Par un mémoire en défense, enregistré le 2 octobre 2025, le ministre d’Etat, ministre de l’intérieur conclut au rejet de la requête.
Il soutient que les moyens invoqués ne sont pas fondés.
Vu les pièces du dossier.
Vu :
- la directive UE 2006/801 du Parlement européen et du Conseil du 11 mai 2016 ;
- le décret n° 2008-1176 du 13 novembre 2008 ;
- l’instruction interministérielle relative aux demandes de visas de long séjour pour études dans le cadre de la directive UE 2016/801 du 4 juillet 2019 ;
- le code de l’entrée et du séjour des étrangers et du droit d’asile ;
- le code des relations entre le public et l’administration ;
- le code de justice administrative.
Le président de la formation de jugement a dispensé le rapporteur public, sur sa proposition, de prononcer des conclusions à l’audience.

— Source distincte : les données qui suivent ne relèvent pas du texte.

Lemma refcount_of_wp s n : inv s -> 0 <= n <= FrameNumber_MAX ->
  wp (refcount_of (frame_at n)) s (fun r s' => s' = s /\
    match r with
    | Ok c => c = rc s n /\ 1 <= c
    | Err e => rc s n = 0 /\ code e = BadAddress
    | Panic => False
    end).
Proof.
  intros Hi Hn. unfold refcount_of. do 2 wstep. rewrite frame_into_number by done.
  do 2 wstep. simpl. pose proof (inv_len s Hi) as Hl. rewrite Hl.
  destruct (Z.leb_spec NFRAMES n) as [Hge|Hlt].
  { wstep. split; [done|]. split; [by apply rc_out|done]. }
  wstep. apply rc_get_wp; [lia|]. destruct (Z.eqb_spec (rc s n) 0) as [Hz|Hnz].
  { by wstep. }
  wstep. pose proof (inv_rc s Hi n ltac:(lia)). splits; done || lia.
Qed.

(** The number of free frames. *)
Lemma free_count_wp s Q : inv s ->
  Q (Ok (ba_cap (bitmap s) - Z.of_nat (size (ba_used (bitmap s))))) s -> wp free_count s Q.
Proof.
  intros Hi HQ. unfold free_count. wsteps. pose proof (inv_bitmap s Hi) as Hb.
  pose proof (ba_inv_cap _ Hb). rewrite (ba_inv_usage _ Hb), usize_sub_ok; [done|].
  apply size_used_le; [lia|by apply ba_inv_used].
Qed.

(** ** Booking *)

Definition book_post s s' n (r : res Error unit) : Prop :=
  match r with
  | Ok _ => n < ba_cap (bitmap s) /\ rc s n = 0 /\ rc_becomes s s' (upd (rc s) n 1)
  | Err e => rc_becomes s s' (rc s) /\
      if decide (n < ba_cap (bitmap s)) then (code e = ResourceBusy /\ 1 <= rc s n)
      else code e = InvalidArgument
  | Panic => False
  end.

(** [self.bitmap.set(i)] and, if that succeeds, a first owner. *)
Lemma book_step_wp s n : inv s -> 0 <= n ->
  wp (on_bitmap (ba_set n);; rc_init n) s (fun r s' => inv s' /\ book_post s s' n r).
Proof.
  intros Hi Hn. unfold on_bitmap. do 2 wstep. apply ba_set_wp; [apply Hi|done|].
  intros r b' Hb Hc Hp. destruct r as [[]|e|]; simpl in Hp; [| |done].
  - destruct Hp as (Hlt & Hni & Hu).
    apply (rc_init_wp _ n {[n]}); [apply inv_ahead; try done; set_solver|done|set_solver|].
    intros s' Ha [Hc' Hrc]. simpl in Hc'. rewrite difference_diag_L in Ha.
    split; [by apply ahead_inv|]. split; [done|]. split; [by apply unused_rc|].
    split; [congruence|done].
  - destruct Hp as [Hu He]. destruct (inv_rebitmap s b' Hi Hb Hc Hu). split; [done|].
    split; [done|]. destruct (decide _); [|done]. split; [apply He|]. apply (inv_used s Hi); tauto.
Qed.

Les parties ont été régulièrement averties du jour de l’audience.
Le rapport de Mme Moreno a été entendu au cours de l’audience publique.
Considérant ce qui suit :
Mme B…, ressortissante sénégalaise, a sollicité la délivrance d’un visa d’entrée et de long séjour en France en qualité d’étudiante auprès de l’autorité consulaire française à Dakar (Sénégal). Par décision du 13 décembre 2023, cette autorité a refusé de délivrer le visa demandé. Par une décision du 20 mars 2024, dont elle demande l’annulation, la commission de recours contre les décisions de refus de visa d’entrée en France a rejeté le recours formé contre la décision consulaire.
Sur les conclusions à fin d’annulation de la décision de l’autorité consulaire française :
Il résulte des dispositions de l’article D. 312-3 du code de l’entrée et du séjour des étrangers et du droit d’asile que la décision de la commission de recours contre les décisions de refus de visa d’entrée en France se substitue à celle qui a été prise par l’autorité diplomatique ou consulaire. Par suite, la décision du 20 mars 2024 de cette commission s’est substituée à la décision du 13 décembre 2023 de l’autorité consulaire française à Dakar. Il en résulte que les conclusions de la requête doivent être regardées comme dirigées contre la seule décision de refus de la commission de recours.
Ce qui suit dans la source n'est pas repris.